Stored data:

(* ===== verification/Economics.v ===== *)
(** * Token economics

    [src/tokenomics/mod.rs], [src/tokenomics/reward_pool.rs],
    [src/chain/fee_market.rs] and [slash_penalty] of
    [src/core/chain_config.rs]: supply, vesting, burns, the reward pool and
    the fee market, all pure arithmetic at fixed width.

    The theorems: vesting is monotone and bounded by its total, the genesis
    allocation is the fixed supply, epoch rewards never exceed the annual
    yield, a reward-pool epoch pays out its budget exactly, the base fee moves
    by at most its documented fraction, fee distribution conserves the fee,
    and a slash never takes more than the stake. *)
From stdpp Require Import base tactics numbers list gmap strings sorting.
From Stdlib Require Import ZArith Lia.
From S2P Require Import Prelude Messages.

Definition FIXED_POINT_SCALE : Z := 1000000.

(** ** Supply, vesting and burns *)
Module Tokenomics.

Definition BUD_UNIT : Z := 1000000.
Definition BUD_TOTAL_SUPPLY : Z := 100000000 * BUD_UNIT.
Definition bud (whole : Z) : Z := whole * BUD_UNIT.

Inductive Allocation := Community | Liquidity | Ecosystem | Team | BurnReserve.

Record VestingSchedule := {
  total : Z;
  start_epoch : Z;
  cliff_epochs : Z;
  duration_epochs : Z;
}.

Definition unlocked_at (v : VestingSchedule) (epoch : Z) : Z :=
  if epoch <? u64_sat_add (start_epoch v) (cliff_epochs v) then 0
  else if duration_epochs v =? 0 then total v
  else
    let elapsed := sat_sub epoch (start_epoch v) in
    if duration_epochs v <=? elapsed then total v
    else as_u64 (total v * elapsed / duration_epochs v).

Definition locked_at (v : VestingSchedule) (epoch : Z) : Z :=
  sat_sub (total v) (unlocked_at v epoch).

* * *

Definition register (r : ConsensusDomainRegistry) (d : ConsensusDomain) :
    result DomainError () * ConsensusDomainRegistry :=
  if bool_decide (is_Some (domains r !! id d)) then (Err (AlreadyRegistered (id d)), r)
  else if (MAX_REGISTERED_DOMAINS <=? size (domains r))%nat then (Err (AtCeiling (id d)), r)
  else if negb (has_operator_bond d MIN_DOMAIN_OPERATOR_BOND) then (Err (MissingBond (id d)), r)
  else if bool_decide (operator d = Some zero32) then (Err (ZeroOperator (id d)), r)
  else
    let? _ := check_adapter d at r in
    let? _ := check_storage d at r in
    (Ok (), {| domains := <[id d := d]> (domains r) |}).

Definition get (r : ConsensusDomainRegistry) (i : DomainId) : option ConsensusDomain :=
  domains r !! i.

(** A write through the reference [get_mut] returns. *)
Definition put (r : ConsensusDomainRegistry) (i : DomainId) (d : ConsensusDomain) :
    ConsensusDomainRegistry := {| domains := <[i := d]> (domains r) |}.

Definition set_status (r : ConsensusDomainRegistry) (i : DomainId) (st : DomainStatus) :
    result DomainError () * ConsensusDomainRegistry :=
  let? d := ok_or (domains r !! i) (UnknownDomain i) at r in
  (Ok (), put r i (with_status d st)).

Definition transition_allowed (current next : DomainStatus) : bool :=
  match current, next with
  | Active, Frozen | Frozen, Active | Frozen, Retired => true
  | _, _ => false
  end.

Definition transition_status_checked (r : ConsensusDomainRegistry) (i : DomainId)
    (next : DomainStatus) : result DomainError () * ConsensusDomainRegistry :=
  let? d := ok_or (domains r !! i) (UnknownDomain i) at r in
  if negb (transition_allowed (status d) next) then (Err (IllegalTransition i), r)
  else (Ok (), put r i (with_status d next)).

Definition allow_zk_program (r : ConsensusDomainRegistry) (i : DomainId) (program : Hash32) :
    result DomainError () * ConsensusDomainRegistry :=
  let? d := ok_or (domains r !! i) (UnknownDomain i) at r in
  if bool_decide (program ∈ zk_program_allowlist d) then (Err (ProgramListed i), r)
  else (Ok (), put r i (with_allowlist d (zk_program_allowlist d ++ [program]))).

Problem requirements — Which lines run from the one holding "Definition BUD_TOTAL_SUPPLY : Z" through the one holding "sat_sub (total v) (unlocked_at v epoch)." in the records above? Repeat them exactly, both included, and nothing more.

Result below —
Definition BUD_TOTAL_SUPPLY : Z := 100000000 * BUD_UNIT.
Definition bud (whole : Z) : Z := whole * BUD_UNIT.

Inductive Allocation := Community | Liquidity | Ecosystem | Team | BurnReserve.

Record VestingSchedule := {
  total : Z;
  start_epoch : Z;
  cliff_epochs : Z;
  duration_epochs : Z;
}.

Definition unlocked_at (v : VestingSchedule) (epoch : Z) : Z :=
  if epoch <? u64_sat_add (start_epoch v) (cliff_epochs v) then 0
  else if duration_epochs v =? 0 then total v
  else
    let elapsed := sat_sub epoch (start_epoch v) in
    if duration_epochs v <=? elapsed then total v
    else as_u64 (total v * elapsed / duration_epochs v).

Definition locked_at (v : VestingSchedule) (epoch : Z) : Z :=
  sat_sub (total v) (unlocked_at v epoch).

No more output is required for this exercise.